> _Problem details_:
Set down, please, exactly the lines below that run from the line with "I : rest_classes" to the line with "- replace (string_ids", both lines included.
(Beginning of Input material)
(** The sections, once they are all made. *)
Lemma sections_created d size im0 im : (forall s, sections im0 s = newSection) -> (forall k, node_offset_ im0 k = ∅) ->
  create_sections (all_sections nd ir) d im0 = Some (size, im) ->
  chained nd im layout_order d size /\ (forall s, counted (most_items ir s) (sections im s)) /\ holds_sections nd ir im0 im.
Proof.
  intros Hnew Hnone H. unfold all_sections in H.
  cbn [create_sections] in H. do 11 (run_step H). apply mret_inv in H as [-> ->].
  destruct (create_strings nd ir EncodedArrayNode _ _ _ _ E (Hnew _)) as (M1 & R1 & U1).
  assert (N1 : node_offset_ im1 EncodedArrayNode = ∅).
  { destruct (create_strings nd ir CodeNode _ _ _ _ E (Hnew _)) as (M1' & _). clear M1. back. apply Hnone. }
  destruct (create_written nd type_lists_sec TypeListNode 4 _ _ _ _ _ _ _ _ ltac:(lia) eq_refl (type_list_mono ir) (emits_type_list nd ir)
    E0 ltac:(back; apply Hnew) ltac:(back; apply Hnone)) as (M2 & I2 & L2 & _).
  destruct (create_written nd debug_info_sec DebugInfoNode 1 _ _ _ _ _ _ _ _ ltac:(lia) eq_refl (debug_mono nd ir) (emits_debug nd ir)
    E1 ltac:(back; apply Hnew) ltac:(back; apply Hnone)) as (M3 & I3 & L3 & _).
  destruct (create_shared nd ir encoded_arrays_sec 1 EncodedArrayNode _ _ _ _ _ _ _ _ _ ltac:(lia) eq_refl (array_mono nd ir)
    (static_values_memo nd ir) E2 ltac:(back; apply Hnew) ltac:(back; apply N1)) as (M4 & R4 & U4).
  destruct (create_written nd code_sec CodeNode 4 _ _ _ _ _ _ _ _ ltac:(lia) eq_refl (code_mono nd ir) (emits_code nd ir)
    E3 ltac:(back; apply Hnew) ltac:(back; apply Hnone)) as (M5 & I5 & L5 & _).
  destruct (create_class_data nd ir _ _ _ _ E4 ltac:(back; apply Hnew)) as (M6 & R6 & U6).
  destruct (create_annotations _ _ _ _ E5 ltac:(back; apply Hnew) ltac:(back; apply Hnone)) as (M7 & I7 & L7).
  destruct (create_written nd ann_sets_sec AnnotationSetNode 4 _ _ _ _ _ _ _ _ ltac:(lia) eq_refl
    (pointers_item_mono AnnotationNode eq_refl) (emits_pointers nd ann_sets_sec AnnotationNode)
    E6 ltac:(back; apply Hnew) ltac:(back; apply Hnone)) as (M8 & I8 & L8 & _).
  destruct (create_written nd ann_set_ref_lists_sec AnnotationSetRefListNode 4 _ _ _ _ _ _ _ _ ltac:(lia) eq_refl
    (pointers_item_mono AnnotationSetNode eq_refl) (emits_pointers nd ann_set_ref_lists_sec AnnotationSetNode)
    E7 ltac:(back; apply Hnew) ltac:(back; apply Hnone)) as (M9 & I9 & L9 & _).
  destruct (create_shared nd ir ann_directories_sec 4 AnnotationsDirectoryNode _ _ _ _ _ _ _ _ _ ltac:(lia) eq_refl (directory_mono ir)
    (annotations_memo nd ir) E8 ltac:(back; apply Hnew) ltac:(back; apply Hnone)) as (M10 & R10 & U10).
  destruct (create_map nd _ _ _ _ E9 ltac:(back; apply Hnew)) as (M11 & I11 & N11 & C11 & D11 & L11).
  clear E E0 E1 E2 E3 E4 E5 E6 E7 E8 E9.
  split.
  { cbn [chained layout_order]. repeat (eexists; split; [back; eapply md_section; eassumption|]). reflexivity. }
  split.
  { intros []; back; eapply md_count; eassumption. }
  repeat match goal with
  | I : ids _ = ids _ |- _ => apply ids_each in I as (? & ? & ? & ? & ? & ?)
  | I : rest_classes _ = rest_classes _ |- _ => apply classes_each in I as (? & ? & ? & ? & ?)
  | I : rest_strings _ = rest_strings _ |- _ => apply strings_each in I as (? & ? & ? & ? & ?)
  end.
  constructor; try congruence.
  - replace (string_ids im11) with (string_ids im1) by congruence. destruct U1 as [V1 V2 V3 V4 V5]. constructor; try assumption.
    intros j Hj. destruct (V5 j Hj) as (v & v' & K1 & K2 & x & K3 & K4). exists v, v'. split_and!; [done|done|].
    exists x. split; [done|]. back. exact K4.
  - replace (class_defs im3) with (class_defs im0) in U4 by congruence. replace (class_defs im5) with (class_defs im4) in U6 by congruence.
    replace (class_defs im9) with (class_defs im6) in U10 by congruence. replace (class_defs im11) with (class_defs im10) by congruence.
    eapply updated_weaken; [|exact (updated_trans _ _ _ _ _ _ (updated_trans _ _ _ _ _ _ U4 U6) U10)].
    intros j v0 v (v2 & (v1 & (c & ov & Hc & -> & P1) & c' & od & Hc' & -> & P2) & c'' & oa & Hc'' & -> & P3).
    rewrite Hc in Hc', Hc''. injection Hc' as <-. injection Hc'' as <-. exists c, oa, od, ov. split; [done|]. split; [done|]. cbv zeta. split_and!.
    + eapply class_item_le; [apply directory_mono| | |exact P3]; [forth|by back].
    + eapply located_le; [apply class_data_mono| | |exact P2]; [forth|by back].
    + eapply class_item_le; [apply array_mono| | |exact P1]; [forth|by back].
  - intros im' Hs Hn. constructor; rewrite Hs, Hn; intros i x Hi.
    + destruct (L2 i x Hi) as (o & Ho & Hl). exists o. split; [by back|]. eapply located_le; [apply type_list_mono| | |exact Hl]; [forth|by back].
    + destruct (L3 i x Hi) as (o & Ho & Hl). exists o. split; [by back|]. eapply located_le; [apply debug_mono| | |exact Hl]; [forth|by back].
    + destruct (L5 i x Hi) as (o & Ho & Hl). exists o. split; [by back|]. eapply located_le; [apply code_mono| | |exact Hl]; [forth|by back].
    + intros Hv. destruct (L7 i x Hi Hv) as (o & Ho & Hl). exists o. split; [by back|].
      eapply located_le; [apply annotation_mono| | |exact Hl]; [forth|by back].
    + destruct (L8 i x Hi) as (o & Ho & Hl). exists o. split; [by back|]. eapply located_le; [by apply pointers_item_mono| | |exact Hl]; [forth|by back].
    + destruct (L9 i x Hi) as (o & Ho & Hl). exists o. split; [by back|]. eapply located_le; [by apply pointers_item_mono| | |exact Hl]; [forth|by back].
  - rewrite (fin_offset _ _ _ _ (md_section _ _ _ _ _ _ _ _ M11)). exact L11.
  - exact D11.
Qed.

(** The map's entries do not depend on the values of the index sections. *)
Definition same_place {T} (x y : Index T) : Prop := ix_offset y = ix_offset x /\ ix_count y = ix_count x.
Lemma map_entries_same im im' : same_place (string_ids im) (string_ids im') -> same_place (type_ids im) (type_ids im') ->
  same_place (proto_ids im) (proto_ids im') -> same_place (field_ids im) (field_ids im') ->
  same_place (method_ids im) (method_ids im') -> same_place (class_defs im) (class_defs im') ->
  sections im' = sections im -> map_entries im' = map_entries im.
Proof.
  intros [a1 a2] [b1 b2] [c1 c2] [d1 d2] [e1 e2] [f1 f2] Hs. unfold map_entries, index_entry.
  rewrite a1, a2, b1, b2, c1, c2, d1, d2, e1, e2, f1, f2. do 7 f_equal. f_equal. apply map_ext. intros s.
  unfold section_entry. by rewrite Hs.
Qed.
Lemma updated_place {T} i n Q (x y : Index T) : updated i n Q x y -> same_place x y.
Proof. by intros [H1 H2 _ _ _]. Qed.

Lemma updated_value {T} n Q (x y : Index T) j : updated 0 n Q x y -> (j < n)%nat ->
  exists v v', values_ y !! j = Some v' /\ Q j v v'.
Proof. intros [_ _ _ _ U] Hj. destruct (U j Hj) as (v & v' & _ & H1 & H2). by exists v, v'. Qed.

Lemma chained_same im im' l last : sections im' = sections im -> forall off, chained nd im l off last -> chained nd im' l off last.
Proof.
  intros Hs. induction l as [|s l IH]; intros off; [done|]. cbn [chained]. intros (sz & F & C). exists sz. rewrite Hs.
  split; [exact F|by apply IH].
Qed.

Lemma create_all_ok d size im : create_all nd ir (new_image (fun _ => ∅)) = Some ((d, size), im) ->
  chained nd im layout_order d size /\ (forall s, counted (most_items ir s) (sections im s)) /\ indexes_at ir im d /\
  holds nd ir im /\
  count_ (sections im map_list_sec) = 1 /\ (nd = false -> NoDup (map mp_offset (map_entries im)) /\ d mod 4 = 0 /\ size mod 4 = 0).
Proof.
  intros H. unfold create_all in H. run_step H. rename im0 into ini, a into d0, E into Ei.
  run_step H. apply check_inv in E as [-> Hd]. run_step H. rename a0 into size0, im0 into im1, E into Es.
  run_step H. rename im0 into im2, E into E1. run_step H. rename im0 into im3, E into E2. run_step H. rename im0 into im4, E into E3.
  run_step H. rename im0 into im5, E into E4. run_step H. rename im0 into im6, E into E5.
  run_step H. apply check_inv in E as [-> Hz]. apply mret_inv in H as [[= -> ->] ->].
  unfold init_indexes in Ei. injection Ei as Hd0 Hini.
  assert (Hs0 : forall s, sections ini s = newSection) by (by subst ini). assert (Hn0 : forall k, node_offset_ ini k = ∅) by (by subst ini).
  destruct (sections_created _ _ _ _ Hs0 Hn0 Es) as (C & Hcount & HS).
  apply (fill_plain nd type_ids set_type_ids rest_types (type_id_of ir)) in E1 as (S1 & N1 & R1 & U1); [|done..].
  apply (fill_plain nd field_ids set_field_ids rest_fields (field_id_of ir)) in E2 as (S2 & N2 & R2 & U2); [|done..].
  apply (fill_pointed nd proto_ids set_proto_ids rest_protos (fun p => param_types (proto_node (nodes ir) p))
    (fun p o _ => proto_id_of ir p o)) in E3 as (S3 & N3 & R3 & U3); [|done..].
  apply (fill_plain nd method_ids set_method_ids rest_methods (method_id_of ir)) in E4 as (S4 & N4 & R4 & U4); [|done..].
  apply (fill_pointed nd class_defs set_class_defs rest_classes (fun c => interfaces (class_node (nodes ir) c))
    (fun c p def => class_def_of ir c p (annotations_off def) (class_data_off def) (static_values_off def))) in E5
    as (S5 & N5 & R5 & U5); [|done..].
  assert (Hs : sections im6 = sections im1) by congruence. assert (Hn : node_offset_ im6 = node_offset_ im1) by congruence.
  injection R1 as ? ? ? ? ?. injection R2 as ? ? ? ? ?. injection R3 as ? ? ? ? ?. injection R4 as ? ? ? ? ?. injection R5 as ? ? ? ? ?.
  assert (Es' : string_ids im6 = string_ids im1) by congruence. assert (Et : type_ids im6 = type_ids im2) by congruence.
  assert (Ef : field_ids im6 = field_ids im3) by congruence. assert (Ep : proto_ids im6 = proto_ids im4) by congruence.
  assert (Em : method_ids im6 = method_ids im5) by congruence.
  pose proof (hs_strings _ _ _ _ HS) as U0. pose proof (hs_classes _ _ _ _ HS) as Uc. rewrite <- Es' in U0.
  rewrite (hs_types _ _ _ _ HS), <- Et in U1. replace (field_ids im2) with (field_ids ini) in U2 by (rewrite <- (hs_fields _ _ _ _ HS); congruence).
  replace (proto_ids im3) with (proto_ids ini) in U3 by (rewrite <- (hs_protos _ _ _ _ HS); congruence).
  replace (method_ids im4) with (method_ids ini) in U4 by (rewrite <- (hs_methods _ _ _ _ HS); congruence).
  replace (class_defs im5) with (class_defs im1) in U5 by congruence. rewrite <- Ef in U2. rewrite <- Ep in U3. rewrite <- Em in U4.
  assert (Hmap : map_entries im6 = map_entries im1).
  { apply map_entries_same; try (by rewrite Es'); try exact Hs.
    - rewrite (hs_types _ _ _ _ HS). by eapply updated_place.
    - rewrite (hs_protos _ _ _ _ HS). by eapply updated_place.
    - rewrite (hs_fields _ _ _ _ HS). by eapply updated_place.
    - rewrite (hs_methods _ _ _ _ HS). by eapply updated_place.
    - by eapply updated_place. }
  clear Es. subst ini. unfold init_indexes in *. cbn [set_ids string_ids type_ids proto_ids field_ids method_ids class_defs] in U0, U1, U2, U3, U4, Uc.
  split; [|split; [|split; [|split; [|split]]]].
  - by eapply chained_same.
  - intros s. by rewrite Hs.
  - pose proof (updated_trans _ _ _ _ _ _ Uc U5) as U6.
    destruct U0 as [P1 P2 P3 _ _], U1 as [P4 P5 P6 _ _], U2 as [P7 P8 P9 _ _], U3 as [P10 P11 P12 _ _], U4 as [P13 P14 P15 _ _],
      U6 as [P16 P17 P18 _ _].
    constructor; unfold index_size; rewrite ?P1, ?P2, ?P3, ?P4, ?P5, ?P6, ?P7, ?P8, ?P9, ?P10, ?P11, ?P12, ?P13, ?P14, ?P15, ?P16, ?P17, ?P18;
      cbn [ix_offset ix_count values_ Init]; rewrite ?repeat_length; try (split_and!; reflexivity).
    by symmetry.
  - constructor.
    + intros j q Hj. destruct (updated_value _ _ _ _ j U0 ltac:(by eapply lookup_lt_Some)) as (v & v' & Hv & x & Hx & Hi).
      rewrite Hj in Hx. injection Hx as <-. exists v'. split; [done|]. by rewrite Hs.
    + intros j t Hj. destruct (updated_value _ _ _ _ j U1 ltac:(by eapply lookup_lt_Some)) as (v & v' & Hv & x & Hx & ->). congruence.
    + intros j q Hj. destruct (updated_value _ _ _ _ j U3 ltac:(by eapply lookup_lt_Some)) as (v & v' & Hv & x & o & Hx & -> & Ho).
      rewrite Hj in Hx. injection Hx as <-. exists o. split; [done|]. by replace (node_offset_ im6) with (node_offset_ im3) by congruence.
    + intros j t Hj. destruct (updated_value _ _ _ _ j U2 ltac:(by eapply lookup_lt_Some)) as (v & v' & Hv & x & Hx & ->). congruence.
    + intros j t Hj. destruct (updated_value _ _ _ _ j U4 ltac:(by eapply lookup_lt_Some)) as (v & v' & Hv & x & Hx & ->). congruence.
    + intros j c Hj.
      destruct (updated_value _ _ _ _ j (updated_trans _ _ _ _ _ _ Uc U5) ltac:(by eapply lookup_lt_Some)) as
        (v & v' & Hv & w & (x & oa & od & ov & Hx & -> & Ha & Hdt & Hst) & y & q & Hy & -> & Hq).
      rewrite Hj in Hx, Hy. injection Hx as <-. injection Hy as <-. exists q, oa, od, ov. split; [exact Hv|].
      cbv zeta. rewrite Hs, Hn. split_and!; [|done|done|done].
      by replace (node_offset_ im1) with (node_offset_ im5) by congruence.
    + by apply (hs_nodes _ _ _ _ HS).
    + unfold map_list_of. rewrite Hmap, Hs. apply (hs_map _ _ _ _ HS).
  - rewrite Hs. apply (hs_map_count _ _ _ _ HS).
  - intros Hnd. rewrite Hmap. split_and!; [by apply (hs_map_distinct _ _ _ _ HS)|specialize (Hd Hnd); lia|specialize (Hz Hnd); lia].
Qed.
End Create.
(End of Input material)
> _Task response_:
  | I : rest_classes _ = rest_classes _ |- _ => apply classes_each in I as (? & ? & ? & ? & ?)
  | I : rest_strings _ = rest_strings _ |- _ => apply strings_each in I as (? & ? & ? & ? & ?)
  end.
  constructor; try congruence.
  - replace (string_ids im11) with (string_ids im1) by congruence. destruct U1 as [V1 V2 V3 V4 V5]. constructor; try assumption.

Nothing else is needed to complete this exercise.